◆ Work item
Take from the listing each line that has the string "yOverscroll".

◆ Data for analysis

Module indexeddb.
Definition DatabaseWithObjectStores : struct_class :=
  {| sc_name := "DatabaseWithObjectStores";
     sc_params := [req "name"; req "version"; req "objectStores"];
     sc_body := ["name"; "version"; "objectStores"] |}.
Definition ObjectStore : struct_class :=
  {| sc_name := "ObjectStore";
     sc_params := [req "name"; req "keyPath"; req "autoIncrement"; req "indexes"];
     sc_body := ["name"; "keyPath"; "autoIncrement"; "indexes"] |}.
Definition ObjectStoreIndex : struct_class :=
  {| sc_name := "ObjectStoreIndex";
     sc_params := [req "name"; req "keyPath"; req "unique"; req "multiEntry"];
     sc_body := ["name"; "keyPath"; "unique"; "multiEntry"] |}.
Definition Key : struct_class :=
  {| sc_name := "Key";
     sc_params := [req "type"; opt "number"; opt "string"; opt "date"; opt "array"];
     sc_body := ["type"; "number"; "string"; "date"; "array"] |}.
Definition KeyRange : struct_class :=
  {| sc_name := "KeyRange";
     sc_params := [req "lowerOpen"; req "upperOpen"; opt "lower"; opt "upper"];
     sc_body := ["lower"; "upper"; "lowerOpen"; "upperOpen"] |}.
Definition DataEntry : struct_class :=
  {| sc_name := "DataEntry";
     sc_params := [req "key"; req "primaryKey"; req "value"];
     sc_body := ["key"; "primaryKey"; "value"] |}.
Definition KeyPath : struct_class :=
  {| sc_name := "KeyPath";
     sc_params := [req "type"; opt "string"; opt "array"];
     sc_body := ["type"; "string"; "array"] |}.
Definition IndexedDB_enable : command :=
  {| cmd_domain := "IndexedDB";
     cmd_name := "enable";
     cmd_params := [];
     cmd_method := "enable";
     cmd_payload := [];
     cmd_result := None |}.
Definition IndexedDB_disable : command :=
  {| cmd_domain := "IndexedDB";
     cmd_name := "disable";
     cmd_params := [];
     cmd_method := "disable";
     cmd_payload := [];
     cmd_result := None |}.
Definition IndexedDB_requestDatabaseNames : command :=
  {| cmd_domain := "IndexedDB";
     cmd_name := "requestDatabaseNames";
     cmd_params := [req "securityOrigin"];
     cmd_method := "requestDatabaseNames";
     cmd_payload := [("securityOrigin", "securityOrigin")];
     cmd_result := Some [("databaseNames", "[]", false)] |}.
Definition IndexedDB_requestDatabase : command :=
  {| cmd_domain := "IndexedDB";
     cmd_name := "requestDatabase";
     cmd_params := [req "securityOrigin"; req "databaseName"];
     cmd_method := "requestDatabase";
     cmd_payload := [("securityOrigin", "securityOrigin"); ("databaseName", "databaseName")];
     cmd_result := Some [("databaseWithObjectStores", "DatabaseWithObjectStores", false)] |}.
Definition IndexedDB_requestData : command :=
  {| cmd_domain := "IndexedDB";
     cmd_name := "requestData";
     cmd_params := [req "securityOrigin"; req "databaseName"; req "objectStoreName"; req "indexName"; req "skipCount"; req "pageSize"; opt "keyRange"];
     cmd_method := "requestData";
     cmd_payload := [("securityOrigin", "securityOrigin"); ("databaseName", "databaseName"); ("objectStoreName", "objectStoreName"); ("indexName", "indexName"); ("skipCount", "skipCount"); ("pageSize", "pageSize"); ("keyRange", "keyRange")];
     cmd_result := Some [("objectStoreDataEntries", "[DataEntry]", false); ("hasMore", "bool", false)] |}.
Definition IndexedDB_clearObjectStore : command :=
  {| cmd_domain := "IndexedDB";
     cmd_name := "clearObjectStore";
     cmd_params := [req "securityOrigin"; req "databaseName"; req "objectStoreName"];
     cmd_method := "clearObjectStore";
     cmd_payload := [("securityOrigin", "securityOrigin"); ("databaseName", "databaseName"); ("objectStoreName", "objectStoreName")];
     cmd_result := Some [] |}.
Definition IndexedDB_deleteDatabase : command :=
  {| cmd_domain := "IndexedDB";
     cmd_name := "deleteDatabase";
     cmd_params := [req "securityOrigin"; req "databaseName"];
     cmd_method := "deleteDatabase";
     cmd_payload := [("securityOrigin", "securityOrigin"); ("databaseName", "databaseName")];
     cmd_result := Some [] |}.
End indexeddb.

Module input.
Definition TouchPoint : struct_class :=
  {| sc_name := "TouchPoint";
     sc_params := [req "state"; req "x"; req "y"; opt "radiusX"; opt "radiusY"; opt "rotationAngle"; opt "force"; opt "id"];
     sc_body := ["state"; "x"; "y"; "radiusX"; "radiusY"; "rotationAngle"; "force"; "id"] |}.
Definition Input_setIgnoreInputEvents : command :=
  {| cmd_domain := "Input";
     cmd_name := "setIgnoreInputEvents";
     cmd_params := [req "ignore"];
     cmd_method := "setIgnoreInputEvents";
     cmd_payload := [("ignore", "ignore")];
     cmd_result := None |}.
Definition Input_dispatchKeyEvent : command :=
  {| cmd_domain := "Input";
     cmd_name := "dispatchKeyEvent";
     cmd_params := [req "type"; opt "modifiers"; opt "timestamp"; opt "text"; opt "unmodifiedText"; opt "keyIdentifier"; opt "code"; opt "key"; opt "windowsVirtualKeyCode"; opt "nativeVirtualKeyCode"; opt "autoRepeat"; opt "isKeypad"; opt "isSystemKey"];
     cmd_method := "dispatchKeyEvent";
     cmd_payload := [("type", "type"); ("modifiers", "modifiers"); ("timestamp", "timestamp"); ("text", "text"); ("unmodifiedText", "unmodifiedText"); ("keyIdentifier", "keyIdentifier"); ("code", "code"); ("key", "key"); ("windowsVirtualKeyCode", "windowsVirtualKeyCode"); ("nativeVirtualKeyCode", "nativeVirtualKeyCode"); ("autoRepeat", "autoRepeat"); ("isKeypad", "isKeypad"); ("isSystemKey", "isSystemKey")];
     cmd_result := None |}.
Definition Input_dispatchMouseEvent : command :=
  {| cmd_domain := "Input";
     cmd_name := "dispatchMouseEvent";
     cmd_params := [req "type"; req "x"; req "y"; opt "modifiers"; opt "timestamp"; opt "button"; opt "clickCount"];
     cmd_method := "dispatchMouseEvent";
     cmd_payload := [("type", "type"); ("x", "x"); ("y", "y"); ("modifiers", "modifiers"); ("timestamp", "timestamp"); ("button", "button"); ("clickCount", "clickCount")];
     cmd_result := None |}.
Definition Input_dispatchTouchEvent : command :=
  {| cmd_domain := "Input";
     cmd_name := "dispatchTouchEvent";
     cmd_params := [req "type"; req "touchPoints"; opt "modifiers"; opt "timestamp"];
     cmd_method := "dispatchTouchEvent";
     cmd_payload := [("type", "type"); ("touchPoints", "touchPoints"); ("modifiers", "modifiers"); ("timestamp", "timestamp")];
     cmd_result := None |}.
Definition Input_emulateTouchFromMouseEvent : command :=
  {| cmd_domain := "Input";
     cmd_name := "emulateTouchFromMouseEvent";
     cmd_params := [req "type"; req "x"; req "y"; req "timestamp"; req "button"; opt "deltaX"; opt "deltaY"; opt "modifiers"; opt "clickCount"];
     cmd_method := "emulateTouchFromMouseEvent";
     cmd_payload := [("type", "type"); ("x", "x"); ("y", "y"); ("timestamp", "timestamp"); ("button", "button"); ("deltaX", "deltaX"); ("deltaY", "deltaY"); ("modifiers", "modifiers"); ("clickCount", "clickCount")];
     cmd_result := None |}.
Definition Input_synthesizePinchGesture : command :=
  {| cmd_domain := "Input";
     cmd_name := "synthesizePinchGesture";
     cmd_params := [req "x"; req "y"; req "scaleFactor"; opt "relativeSpeed"; opt "gestureSourceType"];
     cmd_method := "synthesizePinchGesture";
     cmd_payload := [("x", "x"); ("y", "y"); ("scaleFactor", "scaleFactor"); ("relativeSpeed", "relativeSpeed"); ("gestureSourceType", "gestureSourceType")];
     cmd_result := None |}.
Definition Input_synthesizeScrollGesture : command :=
  {| cmd_domain := "Input";
     cmd_name := "synthesizeScrollGesture";
     cmd_params := [req "x"; req "y"; opt "xDistance"; opt "yDistance"; opt "xOverscroll"; opt "yOverscroll"; opt "preventFling"; opt "speed"; opt "gestureSourceType"; opt "repeatCount"; opt "repeatDelayMs"; opt "interactionMarkerName"];
     cmd_method := "synthesizeScrollGesture";
     cmd_payload := [("x", "x"); ("y", "y"); ("xDistance", "xDistance"); ("yDistance", "yDistance"); ("xOverscroll", "xOverscroll"); ("yOverscroll", "yOverscroll"); ("preventFling", "preventFling"); ("speed", "speed"); ("gestureSourceType", "gestureSourceType"); ("repeatCount", "repeatCount"); ("repeatDelayMs", "repeatDelayMs"); ("interactionMarkerName", "interactionMarkerName")];
     cmd_result := None |}.
Definition Input_synthesizeTapGesture : command :=
  {| cmd_domain := "Input";
     cmd_name := "synthesizeTapGesture";
     cmd_params := [req "x"; req "y"; opt "duration"; opt "tapCount"; opt "gestureSourceType"];
     cmd_method := "synthesizeTapGesture";
     cmd_payload := [("x", "x"); ("y", "y"); ("duration", "duration"); ("tapCount", "tapCount"); ("gestureSourceType", "gestureSourceType")];
     cmd_result := None |}.
End input.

◆ Answer for the task
     cmd_params := [req "x"; req "y"; opt "xDistance"; opt "yDistance"; opt "xOverscroll"; opt "yOverscroll"; opt "preventFling"; opt "speed"; opt "gestureSourceType"; opt "repeatCount"; opt "repeatDelayMs"; opt "interactionMarkerName"];
     cmd_payload := [("x", "x"); ("y", "y"); ("xDistance", "xDistance"); ("yDistance", "yDistance"); ("xOverscroll", "xOverscroll"); ("yOverscroll", "yOverscroll"); ("preventFling", "preventFling"); ("speed", "speed"); ("gestureSourceType", "gestureSourceType"); ("repeatCount", "repeatCount"); ("repeatDelayMs", "repeatDelayMs"); ("interactionMarkerName", "interactionMarkerName")];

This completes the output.